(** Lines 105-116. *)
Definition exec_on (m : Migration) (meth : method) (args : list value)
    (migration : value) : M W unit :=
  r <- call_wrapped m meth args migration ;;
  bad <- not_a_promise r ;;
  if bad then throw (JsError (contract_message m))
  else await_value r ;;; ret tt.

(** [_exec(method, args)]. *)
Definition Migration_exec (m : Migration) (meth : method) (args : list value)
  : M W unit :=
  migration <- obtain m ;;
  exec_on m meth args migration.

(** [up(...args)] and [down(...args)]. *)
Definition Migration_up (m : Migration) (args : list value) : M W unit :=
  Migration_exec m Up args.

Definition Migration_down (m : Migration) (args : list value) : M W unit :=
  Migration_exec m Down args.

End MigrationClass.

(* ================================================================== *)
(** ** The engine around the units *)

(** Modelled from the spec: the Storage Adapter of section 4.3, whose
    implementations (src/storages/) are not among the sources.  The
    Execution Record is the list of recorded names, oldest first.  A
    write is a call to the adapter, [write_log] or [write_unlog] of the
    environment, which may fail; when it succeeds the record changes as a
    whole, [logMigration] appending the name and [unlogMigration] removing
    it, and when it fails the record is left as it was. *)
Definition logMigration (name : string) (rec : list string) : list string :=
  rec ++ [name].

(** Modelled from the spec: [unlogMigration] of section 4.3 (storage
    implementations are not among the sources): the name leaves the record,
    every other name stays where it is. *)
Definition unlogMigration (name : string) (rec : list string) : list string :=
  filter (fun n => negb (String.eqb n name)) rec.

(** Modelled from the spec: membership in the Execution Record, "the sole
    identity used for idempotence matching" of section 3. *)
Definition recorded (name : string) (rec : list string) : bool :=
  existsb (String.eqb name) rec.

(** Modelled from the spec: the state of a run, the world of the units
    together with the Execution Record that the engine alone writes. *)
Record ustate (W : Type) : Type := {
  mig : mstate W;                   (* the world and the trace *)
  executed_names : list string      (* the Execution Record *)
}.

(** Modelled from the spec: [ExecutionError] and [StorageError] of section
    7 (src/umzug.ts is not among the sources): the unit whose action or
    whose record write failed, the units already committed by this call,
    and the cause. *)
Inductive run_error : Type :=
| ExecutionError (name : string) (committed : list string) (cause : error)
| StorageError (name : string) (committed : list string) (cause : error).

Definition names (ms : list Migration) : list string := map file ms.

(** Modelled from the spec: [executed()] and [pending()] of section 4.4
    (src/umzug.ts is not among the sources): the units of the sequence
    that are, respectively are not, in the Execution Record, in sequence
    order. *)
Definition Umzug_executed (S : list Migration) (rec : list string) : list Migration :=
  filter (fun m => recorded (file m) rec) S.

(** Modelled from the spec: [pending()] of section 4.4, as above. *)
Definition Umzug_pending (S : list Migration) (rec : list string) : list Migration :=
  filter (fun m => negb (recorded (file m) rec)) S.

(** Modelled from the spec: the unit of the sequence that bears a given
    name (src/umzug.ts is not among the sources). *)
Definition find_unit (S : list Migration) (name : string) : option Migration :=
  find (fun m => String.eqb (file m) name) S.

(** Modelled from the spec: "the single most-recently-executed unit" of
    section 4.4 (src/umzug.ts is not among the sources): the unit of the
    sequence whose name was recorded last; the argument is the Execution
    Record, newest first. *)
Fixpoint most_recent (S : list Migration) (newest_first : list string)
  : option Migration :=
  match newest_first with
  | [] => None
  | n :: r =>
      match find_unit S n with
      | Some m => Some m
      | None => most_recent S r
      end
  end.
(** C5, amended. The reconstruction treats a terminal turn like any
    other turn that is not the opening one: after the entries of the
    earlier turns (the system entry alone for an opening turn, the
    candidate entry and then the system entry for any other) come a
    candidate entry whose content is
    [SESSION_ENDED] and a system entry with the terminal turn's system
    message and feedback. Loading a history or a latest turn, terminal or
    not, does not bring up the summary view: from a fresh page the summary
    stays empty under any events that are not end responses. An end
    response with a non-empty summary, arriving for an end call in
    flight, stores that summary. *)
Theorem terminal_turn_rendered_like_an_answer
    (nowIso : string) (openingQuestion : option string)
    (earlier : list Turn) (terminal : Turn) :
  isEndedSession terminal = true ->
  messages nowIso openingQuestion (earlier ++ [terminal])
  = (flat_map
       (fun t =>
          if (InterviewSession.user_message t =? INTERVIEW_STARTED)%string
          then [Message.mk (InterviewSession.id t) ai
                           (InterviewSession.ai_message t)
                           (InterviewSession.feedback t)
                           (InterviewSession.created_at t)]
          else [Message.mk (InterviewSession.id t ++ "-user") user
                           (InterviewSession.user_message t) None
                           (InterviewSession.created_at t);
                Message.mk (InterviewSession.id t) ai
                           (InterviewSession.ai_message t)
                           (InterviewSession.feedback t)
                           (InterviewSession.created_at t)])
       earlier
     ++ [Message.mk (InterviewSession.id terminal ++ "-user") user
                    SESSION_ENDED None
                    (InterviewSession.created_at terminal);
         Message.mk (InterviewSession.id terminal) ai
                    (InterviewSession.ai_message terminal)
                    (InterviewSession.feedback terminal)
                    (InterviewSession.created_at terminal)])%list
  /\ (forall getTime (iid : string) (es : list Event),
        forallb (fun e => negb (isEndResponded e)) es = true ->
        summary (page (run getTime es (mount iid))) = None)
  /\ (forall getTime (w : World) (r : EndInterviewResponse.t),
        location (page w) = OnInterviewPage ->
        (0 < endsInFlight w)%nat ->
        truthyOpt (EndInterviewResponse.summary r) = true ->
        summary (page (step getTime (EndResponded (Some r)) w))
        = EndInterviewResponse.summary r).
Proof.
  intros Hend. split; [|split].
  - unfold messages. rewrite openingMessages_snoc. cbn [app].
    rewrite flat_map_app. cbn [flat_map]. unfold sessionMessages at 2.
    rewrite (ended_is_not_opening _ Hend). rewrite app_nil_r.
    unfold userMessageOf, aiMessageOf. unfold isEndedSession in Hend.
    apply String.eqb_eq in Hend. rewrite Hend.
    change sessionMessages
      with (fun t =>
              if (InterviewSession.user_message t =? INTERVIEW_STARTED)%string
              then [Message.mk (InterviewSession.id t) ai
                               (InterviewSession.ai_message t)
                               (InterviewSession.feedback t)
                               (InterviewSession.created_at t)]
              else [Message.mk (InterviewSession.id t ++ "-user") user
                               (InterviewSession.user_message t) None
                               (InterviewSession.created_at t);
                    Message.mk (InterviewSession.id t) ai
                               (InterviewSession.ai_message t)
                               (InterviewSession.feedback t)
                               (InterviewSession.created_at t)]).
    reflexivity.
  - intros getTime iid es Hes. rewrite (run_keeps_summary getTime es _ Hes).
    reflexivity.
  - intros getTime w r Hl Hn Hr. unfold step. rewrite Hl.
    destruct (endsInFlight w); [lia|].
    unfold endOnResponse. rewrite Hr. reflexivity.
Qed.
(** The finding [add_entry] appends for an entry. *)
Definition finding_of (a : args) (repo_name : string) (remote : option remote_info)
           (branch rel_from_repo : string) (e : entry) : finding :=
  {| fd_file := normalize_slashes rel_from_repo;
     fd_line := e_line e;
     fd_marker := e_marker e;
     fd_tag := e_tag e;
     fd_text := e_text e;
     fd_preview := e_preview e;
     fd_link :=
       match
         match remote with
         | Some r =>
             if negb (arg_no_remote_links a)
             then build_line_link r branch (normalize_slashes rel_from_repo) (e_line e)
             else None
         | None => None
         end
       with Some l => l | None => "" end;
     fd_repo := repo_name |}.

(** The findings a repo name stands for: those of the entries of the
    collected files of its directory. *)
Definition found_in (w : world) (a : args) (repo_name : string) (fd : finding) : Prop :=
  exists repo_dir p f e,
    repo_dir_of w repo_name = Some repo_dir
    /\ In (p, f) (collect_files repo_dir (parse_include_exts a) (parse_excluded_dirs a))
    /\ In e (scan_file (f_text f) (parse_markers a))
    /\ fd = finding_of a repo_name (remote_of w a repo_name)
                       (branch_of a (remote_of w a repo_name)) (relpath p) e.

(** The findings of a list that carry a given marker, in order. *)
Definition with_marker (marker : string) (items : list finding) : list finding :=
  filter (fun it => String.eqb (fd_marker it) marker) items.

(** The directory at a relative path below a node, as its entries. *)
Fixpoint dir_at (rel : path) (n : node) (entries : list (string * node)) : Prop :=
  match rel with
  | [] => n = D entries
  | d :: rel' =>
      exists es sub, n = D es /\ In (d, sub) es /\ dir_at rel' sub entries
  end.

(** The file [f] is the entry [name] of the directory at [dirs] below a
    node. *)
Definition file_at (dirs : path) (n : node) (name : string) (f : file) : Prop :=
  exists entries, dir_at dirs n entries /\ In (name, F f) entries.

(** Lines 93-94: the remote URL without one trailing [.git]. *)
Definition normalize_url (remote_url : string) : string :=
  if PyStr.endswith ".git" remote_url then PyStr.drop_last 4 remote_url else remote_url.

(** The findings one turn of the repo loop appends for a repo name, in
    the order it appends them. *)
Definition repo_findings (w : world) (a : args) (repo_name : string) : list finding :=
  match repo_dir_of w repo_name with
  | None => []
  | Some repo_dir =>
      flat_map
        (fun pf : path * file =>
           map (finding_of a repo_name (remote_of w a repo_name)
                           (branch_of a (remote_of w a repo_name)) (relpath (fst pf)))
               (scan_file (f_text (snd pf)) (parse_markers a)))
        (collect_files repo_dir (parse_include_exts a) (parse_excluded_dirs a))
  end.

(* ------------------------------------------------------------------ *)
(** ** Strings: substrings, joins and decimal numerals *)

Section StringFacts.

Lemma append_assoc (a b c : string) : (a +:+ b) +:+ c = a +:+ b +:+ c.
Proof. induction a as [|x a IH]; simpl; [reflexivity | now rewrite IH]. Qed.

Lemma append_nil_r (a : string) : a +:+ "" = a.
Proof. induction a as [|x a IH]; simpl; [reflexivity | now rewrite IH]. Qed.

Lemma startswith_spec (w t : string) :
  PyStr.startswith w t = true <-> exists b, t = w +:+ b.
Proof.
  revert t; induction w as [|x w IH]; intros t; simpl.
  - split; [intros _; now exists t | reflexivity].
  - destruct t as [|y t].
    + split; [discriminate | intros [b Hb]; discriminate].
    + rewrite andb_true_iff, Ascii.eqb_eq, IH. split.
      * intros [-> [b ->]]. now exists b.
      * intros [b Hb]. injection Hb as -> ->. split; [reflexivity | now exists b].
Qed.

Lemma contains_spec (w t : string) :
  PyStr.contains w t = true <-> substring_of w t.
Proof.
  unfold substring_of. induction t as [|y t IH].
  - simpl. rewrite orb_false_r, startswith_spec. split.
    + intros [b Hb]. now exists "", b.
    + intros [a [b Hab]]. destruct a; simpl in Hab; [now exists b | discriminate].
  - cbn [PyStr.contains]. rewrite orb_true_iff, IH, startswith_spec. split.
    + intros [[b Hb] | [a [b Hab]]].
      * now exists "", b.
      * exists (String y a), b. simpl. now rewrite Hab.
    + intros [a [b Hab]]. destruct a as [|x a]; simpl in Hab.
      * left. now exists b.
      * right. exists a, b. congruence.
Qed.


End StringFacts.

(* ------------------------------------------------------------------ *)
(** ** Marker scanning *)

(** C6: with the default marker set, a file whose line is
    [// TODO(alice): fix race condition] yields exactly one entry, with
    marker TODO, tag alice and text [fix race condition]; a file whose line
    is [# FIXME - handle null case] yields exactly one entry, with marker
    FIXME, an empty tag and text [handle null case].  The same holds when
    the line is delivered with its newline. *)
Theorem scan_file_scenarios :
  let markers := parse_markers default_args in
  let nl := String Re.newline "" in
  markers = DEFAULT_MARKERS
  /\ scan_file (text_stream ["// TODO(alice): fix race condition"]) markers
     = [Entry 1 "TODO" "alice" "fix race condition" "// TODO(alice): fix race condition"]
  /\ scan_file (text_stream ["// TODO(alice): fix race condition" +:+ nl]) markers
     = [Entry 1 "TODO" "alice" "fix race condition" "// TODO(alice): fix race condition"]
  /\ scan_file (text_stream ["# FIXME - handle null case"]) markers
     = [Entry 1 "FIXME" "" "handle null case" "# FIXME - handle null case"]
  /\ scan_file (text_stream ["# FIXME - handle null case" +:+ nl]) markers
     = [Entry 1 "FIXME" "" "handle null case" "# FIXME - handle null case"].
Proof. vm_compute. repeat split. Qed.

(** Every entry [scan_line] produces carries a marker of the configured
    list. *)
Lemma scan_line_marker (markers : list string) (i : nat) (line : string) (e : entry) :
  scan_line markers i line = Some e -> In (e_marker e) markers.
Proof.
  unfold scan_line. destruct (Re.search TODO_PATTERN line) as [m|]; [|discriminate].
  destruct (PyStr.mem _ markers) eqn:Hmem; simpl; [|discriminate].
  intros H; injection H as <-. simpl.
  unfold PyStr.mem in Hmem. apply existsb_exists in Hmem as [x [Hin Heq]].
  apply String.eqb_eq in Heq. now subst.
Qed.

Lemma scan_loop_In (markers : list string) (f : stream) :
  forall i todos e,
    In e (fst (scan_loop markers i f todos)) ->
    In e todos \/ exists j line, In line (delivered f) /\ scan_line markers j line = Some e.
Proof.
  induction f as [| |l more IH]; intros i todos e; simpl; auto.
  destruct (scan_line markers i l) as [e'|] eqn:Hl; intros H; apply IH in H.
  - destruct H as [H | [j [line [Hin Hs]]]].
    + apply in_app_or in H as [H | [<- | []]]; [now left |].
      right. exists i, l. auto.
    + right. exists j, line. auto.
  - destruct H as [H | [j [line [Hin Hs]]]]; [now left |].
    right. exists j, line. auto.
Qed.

THE TASK:
With the line holding "exec_on m meth args migration." as the first and the line holding "mig : mstate" as the last, set down that range of the entries above exactly, and nothing else.

THE COMPLETED TASK:
  exec_on m meth args migration.

(** [up(...args)] and [down(...args)]. *)
Definition Migration_up (m : Migration) (args : list value) : M W unit :=
  Migration_exec m Up args.

Definition Migration_down (m : Migration) (args : list value) : M W unit :=
  Migration_exec m Down args.

End MigrationClass.

(* ================================================================== *)
(** ** The engine around the units *)

(** Modelled from the spec: the Storage Adapter of section 4.3, whose
    implementations (src/storages/) are not among the sources.  The
    Execution Record is the list of recorded names, oldest first.  A
    write is a call to the adapter, [write_log] or [write_unlog] of the
    environment, which may fail; when it succeeds the record changes as a
    whole, [logMigration] appending the name and [unlogMigration] removing
    it, and when it fails the record is left as it was. *)
Definition logMigration (name : string) (rec : list string) : list string :=
  rec ++ [name].

(** Modelled from the spec: [unlogMigration] of section 4.3 (storage
    implementations are not among the sources): the name leaves the record,
    every other name stays where it is. *)
Definition unlogMigration (name : string) (rec : list string) : list string :=
  filter (fun n => negb (String.eqb n name)) rec.

(** Modelled from the spec: membership in the Execution Record, "the sole
    identity used for idempotence matching" of section 3. *)
Definition recorded (name : string) (rec : list string) : bool :=
  existsb (String.eqb name) rec.

(** Modelled from the spec: the state of a run, the world of the units
    together with the Execution Record that the engine alone writes. *)
Record ustate (W : Type) : Type := {
  mig : mstate W;                   (* the world and the trace *)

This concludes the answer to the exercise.